Société
Un groupe d' «experts internationaux» pour enquêter sur les graves violences dans le Kasaï en RDC plutôt qu'une commission d'enquête indépendante. Voilà le compromis sur lequel les 47 pays membres du Conseil des droits de l'homme de l'Onu se sont mis d'accord vendredi 23 juin. Un compromis qui laisse pas mal d'incertitudes sur le pouvoir qu’auront ces experts de l'Onu pour mener une véritable enquête dans la région des Kasaï, au centre du pays.
Première interrogation : à quel point ces experts vont-ils pouvoir enquêter de façon indépendante des autorités congolaises ?
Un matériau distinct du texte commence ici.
Lemma int_str_of_int (n : Z) :
  Z.abs n < 10 ^ PyStr.max_str_digits ->
  PyStr.int (PyStr.str_of_int n) = Some n.
Proof.
  intro B. unfold PyStr.str_of_int.
  destruct n as [|p|p]; cbn [Z.to_int NilEmpty.string_of_int].
  - reflexivity.
  - rewrite (proj1 (int_of_uint_string _ (Unsigned.to_uint_nonnil p)
                      (to_uint_within p B))).
    now rewrite Unsigned.of_to.
  - rewrite (proj2 (int_of_uint_string _ (Unsigned.to_uint_nonnil p)
                      (to_uint_within p B))).
    now rewrite Unsigned.of_to.
Qed.

Lemma digit_val_range (c : ascii) :
  PyStr.isdigit c = true -> 0 <= PyStr.digit_val c <= 9.
Proof.
  destruct c as [[] [] [] [] [] [] [] []]; intro H;
    try discriminate H; vm_compute; split; discriminate.
Qed.

Lemma int_tail_bound (m : nat) :
  forall (s : string) (acc n : Z),
    (String.length s <= m)%nat ->
    0 <= acc ->
    PyStr.int_tail acc s = Some n ->
    0 <= n < (acc + 1) * 10 ^ Z.of_nat (PyStr.digit_count s).
Proof.
  induction m as [|m IH]; intros s acc n L A H.
  - destruct s; [|cbn in L; lia]. cbn in H |- *. injection H as <-. lia.
  - destruct s as [|c s]; [cbn in H |- *; injection H as <-; lia|].
    cbn [String.length] in L. cbn [PyStr.int_tail PyStr.digit_count] in H |- *.
    destruct (PyStr.isdigit c) eqn:Dc.
    + pose proof (digit_val_range c Dc) as R.
      assert (L' : (String.length s <= m)%nat) by lia.
      assert (A' : 0 <= 10 * acc + PyStr.digit_val c) by lia.
      pose proof (IH s _ n L' A' H) as B.
      rewrite Nat2Z.inj_succ, Z.pow_succ_r by lia.
      assert (P : 0 < 10 ^ Z.of_nat (PyStr.digit_count s))
        by (apply Z.pow_pos_nonneg; lia).
      nia.
    + destruct (Ascii.eqb c "_"); [|discriminate H].
      destruct s as [|d s]; [discriminate H|].
      cbn [PyStr.digit_count]. cbn [String.length] in L.
      destruct (PyStr.isdigit d) eqn:Dd; [|discriminate H].
      pose proof (digit_val_range d Dd) as R.
      assert (L' : (String.length s <= m)%nat) by lia.
      assert (A' : 0 <= 10 * acc + PyStr.digit_val d) by lia.
      pose proof (IH s _ n L' A' H) as B.
      rewrite Nat2Z.inj_succ, Z.pow_succ_r by lia.
      assert (P : 0 < 10 ^ Z.of_nat (PyStr.digit_count s))
        by (apply Z.pow_pos_nonneg; lia).
      nia.
Qed.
Pour Kinshasa, leur mandat se limite à un appui technique aux enquêtes congolaises déjà en cours. Faux, répond le Haut-commissaire aux droits de l’homme de l’Onu qui assure que ses experts opéreront « en totale indépendance ». Mais cette exigence ne figure pas « écrite » dans la résolution qui s’intitule bien « assistance technique à la RDC »…
Autre question celle des ressources financières pour mener à bien cette enquête à grande échelle : 42 fosses communes, 3200 civils tués et plus d’1 million de déplacés… De quels fonds et de combien d’experts le Haut-commissaire aux droits de l’homme de l’Onu va-t-il disposer ? La résolution ne répond pas à cette question.
Enfin il y a aussi la question cruciale de l’accès aux sites où des crimes ont été commis dans les Kasaï. C’est la principale difficulté de l’Onu à ce jour. Depuis des mois ses employés font face à des entraves quasi quotidiennes qui les empêchent de mener des enquêtes approfondies dans cette région.
Hier, vendredi 23 juin, les autorités congolaises se sont engagées à accueillir ces experts sur son territoire et les laisser travailler. A condition de garder la direction des enquêtes. Or c’est tout le problème : les autorités congolaises étant elles-mêmes accusées d’usage excessif de la force, toute participation de leur part à une enquête internationale risque fort d’entamer sa crédibilité.
Les regrets des Etats-Unis et de HRW
Pour les Etats-Unis le compromis trouvé est bien plus faible que la commission d'enquête indépendante voulue au départ, comme l'explique à RFI Jason Mack, représentant des Etats-Unis auprès du Conseil des droits de l'homme.
« Vu la détérioriation continue de la situation des droits de l'homme dans les Kasaï, les Etats-Unis espéraient que la résolution d'aujourd'hui serait plus forte. Les Etats Unis soutiennent la décision de déployer des experts internationaux indépendants pour enquêter sur les violations des droits de l'homme et de la loi humanitaire internationale dans la région des Kasaï.
Le mandat accordé par cette résolution inclut d'enquêter sur des attaques présumées contre des civils, dont des femmes et des enfants, par les forces armées congolaises ET des milices. Enquêter aussi sur des exécutions extra-judiciaires, des actes de tortures et de violences sexuelles par les forces armées congolaises, le recrutement d'enfants soldats par des groupes de miliciens et les rapports sur les 42 fosses communes dans le Kasaï.
Nous attendons du gouvernement congolais qu'il coopère pleinement avec cette équipe d'experts et leur donne accès à l'ensemble de son territoire ».
Le langage n’est pas « si fort et si clair » que nous l’aurions souhaité, reconnaît Ida Sawyer de l'association Human Rights Watch, mais c’est un « bon début » et il faut maintenir la « pression sur les autorités congolaises pour qu’elles acceptent de laisser cette enquête faire le travail d’une manière indépendante ».